___ Records provided
Lemma nmapRangeMatches_spec (r : NmapIPRange) (ip : net.IP) :
  nmapRangeMatches r ip = true
  <-> forall i : nat, (i < 4)%nat -> In (nth i ip 0) (get4 (Octets r) i).
Proof.
  unfold nmapRangeMatches. rewrite forallb_forall.
  assert (Hmem : forall x l, existsb (fun v => x =? v) l = true <-> In x l).
  { intros x l. rewrite existsb_exists. split.
    - intros [v [Hin Hv]]. apply Z.eqb_eq in Hv. now subst.
    - intros Hin. exists x. split; [exact Hin | apply Z.eqb_refl]. }
  split.
  - intros H i Hi. apply Hmem, H.
    destruct i as [|[|[|[|i]]]]; cbn; auto; lia.
  - intros H i Hi. apply Hmem, H.
    cbn in Hi. destruct Hi as [<-|[<-|[<-|[<-|[]]]]]; lia.
Qed.

(** C2.  For an IP-address target (a bare IP or the numeric host of a
    URL): at level 3 it matches the rule set exactly when some address rule
    is equal to it, network and octet-range rules playing no part; at
    levels 1 and 2 exactly when some address rule is equal to it, or some
    network rule contains it, or some octet-range rule allows each of the
    four bytes of its IPv4 form at the byte's position, which an address
    without an IPv4 form ([To4] is nil) never satisfies. *)
Theorem isInscope_IP_target (scopes : list value) (target : value) (ip : net.IP) :
  targetIP target = Some ip ->
  (isInscope scopes target 3 = true
   <-> exists a, In (ptrIP a) scopes /\ net.Equal a ip = true)
  /\ (forall lvl : Z, lvl = 1 \/ lvl = 2 ->
      (isInscope scopes target lvl = true
       <-> (exists a, In (ptrIP a) scopes /\ net.Equal a ip = true)
           \/ (exists n, In (ptrIPNet n) scopes /\ net.Contains n ip = true)
           \/ (exists r ip4,
                 In (ptrNmapIPRange r) scopes /\ net.To4 ip = Some ip4
                 /\ forall i : nat, (i < 4)%nat ->
                      In (nth i ip4 0) (get4 (Octets r) i)))).
Proof.
  intros Ht.
  assert (Hip : forall lvl, isInscope scopes target lvl = isInscopeIP ip scopes lvl).
  { intros lvl. destruct target; cbn in Ht; try discriminate; now inversion Ht. }
  split.
  - rewrite Hip. unfold isInscopeIP. cbn [Z.eqb Pos.eqb].
    rewrite isInscopeIP_loop3_existsb, existsb_exists. split.
    + intros [s [Hin Hs]]. destruct s; cbn in Hs; try discriminate.
      exists ip0. split; [exact Hin|].
      destruct (net.Equal ip0 ip); [reflexivity | discriminate].
    + intros [a [Hin Ha]]. exists (ptrIP a). split; [exact Hin|].
      cbn. now rewrite Ha.
  - intros lvl Hlvl. rewrite Hip. unfold isInscopeIP.
    replace (lvl =? 3) with false by (destruct Hlvl; subst; reflexivity).
    rewrite isInscopeIP_loop_existsb, existsb_exists. split.
    + intros [s [Hin Hs]]. destruct s; cbn [isInscopeIP_loop] in Hs; try discriminate.
      * right; right. destruct (net.To4 ip) as [ip4|] eqn:H4; [|discriminate].
        exists r, ip4. split; [exact Hin|]. split; [reflexivity|].
        apply nmapRangeMatches_spec.
        destruct (nmapRangeMatches r ip4); [reflexivity | discriminate Hs].
      * right; left. exists n. split; [exact Hin|].
        destruct (net.Contains n ip); [reflexivity | discriminate].
      * left. exists ip0. split; [exact Hin|].
        destruct (net.Equal ip0 ip); [reflexivity | discriminate].
    + intros [[a [Hin Ha]]|[[n [Hin Hn]]|(r & ip4 & Hin & H4 & Hr)]].
      * exists (ptrIP a). split; [exact Hin|]. cbn. now rewrite Ha.
      * exists (ptrIPNet n). split; [exact Hin|]. cbn. now rewrite Hn.
      * exists (ptrNmapIPRange r). split; [exact Hin|].
        cbn [isInscopeIP_loop]. rewrite H4.
        apply nmapRangeMatches_spec in Hr. now rewrite Hr.
Qed.
Lemma luma_op_bits g x y :
  0 <= g < 64 -> 0 <= x < 16 -> 0 <= y < 16 ->
  let b1 := to_uint8 (Z.lor QOI_OP_LUMA g) in
  let b2 := to_uint8 (Z.lor (Z.shiftl x 4) y) in
  to_uint8 b1 = b1 /\ to_uint8 b2 = b2 /\
  (b1 =? QOI_OP_RGB) = false /\ (b1 =? QOI_OP_RGBA) = false /\
  (Z.land b1 QOI_MASK_2 =? QOI_OP_INDEX) = false /\
  (Z.land b1 QOI_MASK_2 =? QOI_OP_DIFF) = false /\
  (Z.land b1 QOI_MASK_2 =? QOI_OP_LUMA) = true /\
  Z.land b1 0x3f = g /\
  Z.land (Z.shiftr b2 4) 0x0f = x /\
  Z.land b2 0x0f = y.
Proof.
  intros Hg Hx Hy.
  assert (Hall1 : forallb (fun g =>
      let b1 := to_uint8 (Z.lor QOI_OP_LUMA g) in
      (to_uint8 b1 =? b1) && negb (b1 =? QOI_OP_RGB) &&
      negb (b1 =? QOI_OP_RGBA) &&
      negb (Z.land b1 QOI_MASK_2 =? QOI_OP_INDEX) &&
      negb (Z.land b1 QOI_MASK_2 =? QOI_OP_DIFF) &&
      (Z.land b1 QOI_MASK_2 =? QOI_OP_LUMA) &&
      (Z.land b1 0x3f =? g)) (seqZ 0 64) = true)
    by (vm_compute; reflexivity).
  assert (Hall2 : forallb (fun x => forallb (fun y =>
      let b2 := to_uint8 (Z.lor (Z.shiftl x 4) y) in
      (to_uint8 b2 =? b2) && (Z.land (Z.shiftr b2 4) 0x0f =? x) &&
      (Z.land b2 0x0f =? y)) (seqZ 0 16)) (seqZ 0 16) = true)
    by (vm_compute; reflexivity).
  pose proof (forallb_seqZ _ _ _ g Hall1 ltac:(lia)) as G. cbv beta zeta in G.
  pose proof (forallb_seqZ _ _ _ x Hall2 ltac:(lia)) as H1. cbv beta in H1.
  pose proof (forallb_seqZ _ _ _ y H1 ltac:(lia)) as H. cbv beta zeta in H.
  split_andb G. split_andb H. cbv zeta.
  rewrite ?negb_true_iff, ?Z.eqb_eq in *. auto 12.
Qed.

(** ** QOI: what the decoder makes of what the encoder writes *)

Lemma qoi_next_op_run run f index px :
  1 <= run <= 62 ->
  qoi_next_op (qoi_run_op run :: f) index px = Some (OpRun run, f).
Proof.
  intros Hrun.
  destruct (run_op_bits run Hrun) as (E0 & E1 & E2 & E3 & E4 & E5 & E6 & E7).
  cbn [qoi_next_op]. cbv zeta.
  rewrite E0, E1, E2, E3, E4, E5, E6, E7. reflexivity.
Qed.

(** With no run pending, the bytes written for a pixel that differs from
    the previous one decode to that pixel, and both sides leave the same
    index behind. *)
Lemma qoi_next_op_written last index px_prev px t :
  px <> px_prev -> length index = 64%nat ->
  px_is_bytes px -> px_is_bytes px_prev ->
  exists op,
    qoi_write_px last index px_prev 0 px =
      (op, index_set index (qoi_hash px) px, 0) /\
    qoi_next_op (op ++ t) index px_prev = Some (OpPixel px, t).
Proof.
  intros Hne Hlen (Hr & Hg & Hb & Ha) (Hr' & Hg' & Hb' & Ha').
  pose proof (qoi_hash_range px) as Hh.
  unfold qoi_write_px. rewrite (px_eqb_neq _ _ Hne).
  change (0 <? 0) with false. cbv zeta. cbn [app].
  destruct (px_eqb (index_get index (qoi_hash px)) px) eqn:Hhit.
  - apply px_eqb_eq in Hhit.
    rewrite (index_set_get index (qoi_hash px) px Hlen Hh Hhit).
    eexists. split; [reflexivity|].
    unfold QOI_OP_INDEX at 1. rewrite Z.lor_0_l.
    destruct (index_op_bits _ Hh) as (E0 & E1 & E2 & E3).
    rewrite E0. cbn [app qoi_next_op]. cbv zeta.
    rewrite E0, E1, E2, E3, Hhit. reflexivity.
  - destruct px as [r g b a], px_prev as [r' g' b' a'].
    cbn [px_r px_g px_b px_a] in *. unfold is_byte in *.
    destruct (Z.eqb_spec a a') as [->|Hna].
    + destruct (_ && _) eqn:Hdiff.
      * split_andb Hdiff. rewrite ?Z.ltb_lt in *.
        eexists. split; [reflexivity|].
        destruct (diff_op_bits (r - r' + 2) (g - g' + 2) (b - b' + 2))
          as (E0 & E1 & E2 & E3 & E4 & E5 & E6 & E7); [lia | lia | lia |].
        cbn [app qoi_next_op]. cbv zeta.
        rewrite E0, E1, E2, E3, E4, E5, E6, E7.
        cbn [px_r px_g px_b px_a]. unfold to_uint8.
        rewrite !Z.mod_small by lia. repeat f_equal; lia.
      * clear Hdiff. destruct (_ && _) eqn:Hluma.
        -- split_andb Hluma. rewrite ?Z.ltb_lt in *.
           eexists. split; [reflexivity|].
           destruct (luma_op_bits (g - g' + 32) (r - r' - (g - g') + 8)
                                  (b - b' - (g - g') + 8))
             as (E0 & E0' & E1 & E2 & E3 & E4 & E5 & E6 & E7 & E8);
             [lia | lia | lia |].
           cbn [app qoi_next_op]. cbv zeta.
           rewrite E0, E0', E1, E2, E3, E4, E5, E6, E7, E8.
           cbn [px_r px_g px_b px_a]. unfold to_uint8.
           rewrite !Z.mod_small by lia. repeat f_equal; lia.
        -- eexists. split; [reflexivity|]. reflexivity.
    + eexists. split; [reflexivity|]. reflexivity.
Qed.
(** X12: where the watermark, an RGBA image, has an opaque pixel
    (alpha 255) that falls inside the base, the result of the
    compositing step is that pixel of the watermark, whatever the
    base held there. *)
Theorem X12_opaque_overlay_replaces_base
    (base_image output_image watermark : Image) (position : Z * Z)
    (out : Image) (x y : Z) :
  composite_watermark base_image output_image watermark position = Ok out ->
  mode watermark = ModeRGBA ->
  in_box (fst position) (snd position) (width watermark) (height watermark) x y
    = true ->
  in_box 0 0 (width base_image) (height base_image) x y = true ->
  pixel_in_range (pixel watermark (x - fst position) (y - snd position)) ->
  chA (pixel watermark (x - fst position) (y - snd position)) = 255 ->
  pixel out x y = pixel watermark (x - fst position) (y - snd position).
Proof.
  unfold composite_watermark, obind, paste. destruct position as [x0 y0].
  cbn [fst snd]. unfold mask_of. intros E Hm Hin Hb Hr Ha. rewrite Hm in E.
  cbn [mode Image_new mode_eqb] in E. rewrite ?Hm in E. cbn [mode_eqb] in E.
  cbn [width height Image_new] in E.
  rewrite (in_boxes_not_clipped _ _ _ _ _ _ _ _ Hin Hb) in E.
  unfold alpha_composite in E. cbn [mode width height Image_new] in E.
  destruct (negb _); [discriminate |].
  destruct (negb _); [discriminate |].
  injection E as <-. cbn [pixel Image_new width height].
  rewrite Hin, Hb. cbn [andb]. rewrite Ha.
  set (p := pixel watermark (x - x0) (y - y0)) in *.
  destruct Hr as (HR & HG & HB & HA).
  assert (Hl : blend_pixel 255 (mkPixel 0 0 0 0) p = p).
  { unfold blend_pixel. cbn [chR chG chB chA].
    rewrite !BLEND8_opaque by assumption. now destruct p. }
  rewrite Hl. apply alpha_composite_pixel_opaque; [| exact Ha].
  repeat split; lia.
Qed.

(** X12 on the sample logo at (10, 10): the pixel (50, 50) lies under
    its red opaque half. *)
Lemma X12_opaque_overlay_replaces_base_witness :
  exists out,
    composite_watermark sample_rgba sample_rgba sample_logo (10, 10) = Ok out
    /\ pixel out 50 50 = mkPixel 255 0 0 255.
Proof.
  assert (H : { out | composite_watermark sample_rgba sample_rgba sample_logo (10, 10)
                      = Ok out }) by (eexists; reflexivity).
  destruct H as [out H]. exists out. split; [exact H |].
  refine (X12_opaque_overlay_replaces_base _ _ _ _ out 50 50 H eq_refl eq_refl
            eq_refl _ eq_refl).
  change (pixel_in_range (mkPixel 255 0 0 255)). unfold pixel_in_range.
  cbn [chR chG chB chA]. lia.
Defined.


Section StagesMore.
Variable env : Env.

(** The image stage, by cases on the path: no path or an empty path
    does nothing; otherwise the file system is probed once and the
    watermark is applied when the file exists. *)
Lemma image_stage_cases base_image output_image watermark_path scale_factor
    padding w :
  image_stage env base_image output_image watermark_path scale_factor padding w
  = match watermark_path with
    | Some (String c s) =>
        (if os_path_exists env (String c s)
         then apply_image_watermark env base_image output_image (String c s)
                scale_factor padding
         else Ok output_image,
         snd (record_probe (ProbeExists (String c s)) w))
    | _ => (Ok output_image, w)
    end.
Proof.
  unfold image_stage. destruct watermark_path as [[| c s] |]; simpl;
    try reflexivity.
  unfold bind, path_exists, bind, record_probe, ret, lift.
  destruct (os_path_exists env (String c s)); reflexivity.
Qed.

(** The compositing step returns an RGBA image of the size of the
    image it composes over. *)
Lemma composite_watermark_shape base_image output_image watermark position out :
  composite_watermark base_image output_image watermark position = Ok out ->
  mode out = ModeRGBA /\ width out = width output_image
  /\ height out = height output_image.
Proof.
  unfold composite_watermark, obind.
  destruct (paste _ watermark position watermark) as [layer | e];
    [| discriminate].
  unfold alpha_composite.
  destruct (negb _); [discriminate |].
  destruct (negb _); [discriminate |].
  intros [= <-]. auto.
Qed.

(** X11: when the image stage returns, the image it hands on is RGBA
    and has the width and the height of the image it was given; the
    stage prints nothing, stores no font and saves no file. *)
Theorem X11_image_stage_keeps_size
    (base_image output_image : Image) (watermark_path : option string)
    (scale_factor : spec_float) (padding : Z) (w w' : World) (out : Image) :
  image_stage env base_image output_image watermark_path scale_factor padding w
    = (Ok out, w') ->
  mode output_image = ModeRGBA ->
  (mode out = ModeRGBA /\ width out = width output_image
   /\ height out = height output_image)
  /\ font_cache w' = font_cache w /\ stdout w' = stdout w
  /\ saved w' = saved w.
Proof.
  rewrite image_stage_cases. intros H Hm.
  destruct watermark_path as [[| c s] |].
  - injection H as <- <-. auto.
  - destruct (os_path_exists env (String c s)).
    + unfold apply_image_watermark, obind in H.
      destruct (load_watermark env base_image (String c s) scale_factor padding)
        as [wp | e]; [| discriminate].
      destruct (composite_watermark base_image output_image (fst wp) (snd wp))
        as [out' | e] eqn:Ec; [| discriminate].
      injection H as <- <-. split; [| auto].
      eapply composite_watermark_shape; eassumption.
    + injection H as <- <-. auto.
  - injection H as <- <-. auto.
Qed.

(** An exception of the image stage leaves [apply_watermark]: the
    text stage and the save stage do not run. *)
Lemma apply_watermark_overlay_raises image_path p output_path scale_factor
    padding text_watermark font_size text_color text_padding
    text_outline_color text_outline_width w opened e :
  image_open env image_path = Ok opened ->
  p <> "" ->
  os_path_exists env p = true ->
  (let base_image := if mode_eqb (mode opened) ModeRGBA then opened
                     else convert ModeRGBA opened in
   apply_image_watermark env base_image base_image p scale_factor padding
   = Raise e) ->
  apply_watermark env image_path (Some p) output_path scale_factor padding
    text_watermark font_size text_color text_padding text_outline_color
    text_outline_width w
  = (Raise e, snd (record_probe (ProbeExists p) w)).
Proof.
  intros Ho Hp Hx Ha. rewrite apply_watermark_stages, Ho. cbv zeta in *.
  rewrite image_stage_cases. destruct p as [| c s]; [congruence |].
  rewrite Hx, Ha. reflexivity.
Qed.
(** * Blocky voxel models: model definition, cube baker and mesh baker

  A shallow embedding of [meshers/blocky/voxel_blocky_model.cpp] and of the
  part of [util/math/vector3f.h] it uses, with the comparisons of vectors,
  followed by the properties of the model definition and of the baking
  pipeline.

  Conventions of the embedding.
  - [float] is the 32-bit float of the source.  Its operations are the
    fields of the class [FloatOps]; every theorem holds for any
    implementation of them.  [Binary64] is an instance on the kernel's
    floats, used to evaluate the code on inputs that are exact in both
    formats (0, 1, 1/2, small integers).
  - The engine's value types ([Vector2], [Vector3], [Color], [AABB]) and the
    conversions of [util/math/conv.h] are the fields of the class [Engine].
  - [Cube::] constants and tables ([cube_tables.h]) are the fields of the
    class [CubeTables]; what a theorem needs of them is a hypothesis of
    that theorem.
  - [CRASH_COND] and an out-of-range read of an engine array abort the
    process: [Crashed].  [ERR_FAIL_COND] prints and returns: the function
    returns normally, with the error it reported.
  - A [Ref<Mesh>] is an address of a heap of meshes, or null; references
    are counted, so the address of a model's mesh holds an object.
  - The header [voxel_blocky_model.h] gives the members of the model and of
    the baked record; the two [clear()] it defines are modelled from the
    specification, and the member initialisers it gives are the fields of
    the class [ModelDefaults].
  - A setter that [ERR_FAIL_COND] stops returns the model as it was, with
    the error.  An [unsigned int] parameter is a [Z] that the theorems take
    in its range; the cast of an [int] to [unsigned int] is written out.
  - The engine's [Variant], the bounds [MAX_VOXEL_TYPES] and
    [MAX_MATERIALS] of other components and the named sides of [Cube::Side]
    are the fields of the classes [Variants], [Limits] and [CubeSides].
  - [int] is [Z].  Destination indices are sizes of vectors that hold at
    most one entry per source index, and the index array of the engine has
    fewer than 2^31 entries, so no [int] of the bakers wraps around. *)

From Stdlib Require Import ZArith List Bool Lia String Floats.
From stdpp Require Import base option list gmap.

Local Open Scope Z_scope.

(** ** Outcomes *)

Inductive outcome (A : Type) : Type :=
| Done (a : A)
| Crashed.
Arguments Done {A} a.
Arguments Crashed {A}.

Global Instance outcome_ret : MRet outcome := fun A a => Done a.

Global Instance outcome_bind : MBind outcome := fun A B k m =>
  match m with
  | Done a => k a
  | Crashed => Crashed
  end.

Global Instance outcome_fmap : FMap outcome := fun A B f m =>
  match m with
  | Done a => Done (f a)
  | Crashed => Crashed
  end.

(** ** Single-precision arithmetic *)

Class FloatOps : Type := {
  float : Type;
  f_zero : float;                      (* 0.f *)
  f_one : float;                       (* 1.f *)
  f_neg_one : float;                   (* -1.0f *)
  f_lit_0_001 : float;                 (* (float)0.001 *)
  f_lit_0_9 : float;                   (* 0.9 *)
  fadd : float -> float -> float;
  fsub : float -> float -> float;
  fmul : float -> float -> float;
  fdiv : float -> float -> float;
  flt : float -> float -> bool;        (* a < b *)
  fle : float -> float -> bool;        (* a <= b *)
  f_of_int : Z -> float;               (* (float)i *)
  (* Math::is_equal_approx(a, b, tolerance) of the engine *)
  is_equal_approx : float -> float -> float -> bool;
}.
______
• **Task statement**
Beginning with the line holding "destruct (px_eqb (index_get" and ending with the line holding "Hdiff. rewrite ?Z.ltb_lt in *.", write out the stretch of material above exactly; add no further lines.

• **Exercise result**
  destruct (px_eqb (index_get index (qoi_hash px)) px) eqn:Hhit.
  - apply px_eqb_eq in Hhit.
    rewrite (index_set_get index (qoi_hash px) px Hlen Hh Hhit).
    eexists. split; [reflexivity|].
    unfold QOI_OP_INDEX at 1. rewrite Z.lor_0_l.
    destruct (index_op_bits _ Hh) as (E0 & E1 & E2 & E3).
    rewrite E0. cbn [app qoi_next_op]. cbv zeta.
    rewrite E0, E1, E2, E3, Hhit. reflexivity.
  - destruct px as [r g b a], px_prev as [r' g' b' a'].
    cbn [px_r px_g px_b px_a] in *. unfold is_byte in *.
    destruct (Z.eqb_spec a a') as [->|Hna].
    + destruct (_ && _) eqn:Hdiff.
      * split_andb Hdiff. rewrite ?Z.ltb_lt in *.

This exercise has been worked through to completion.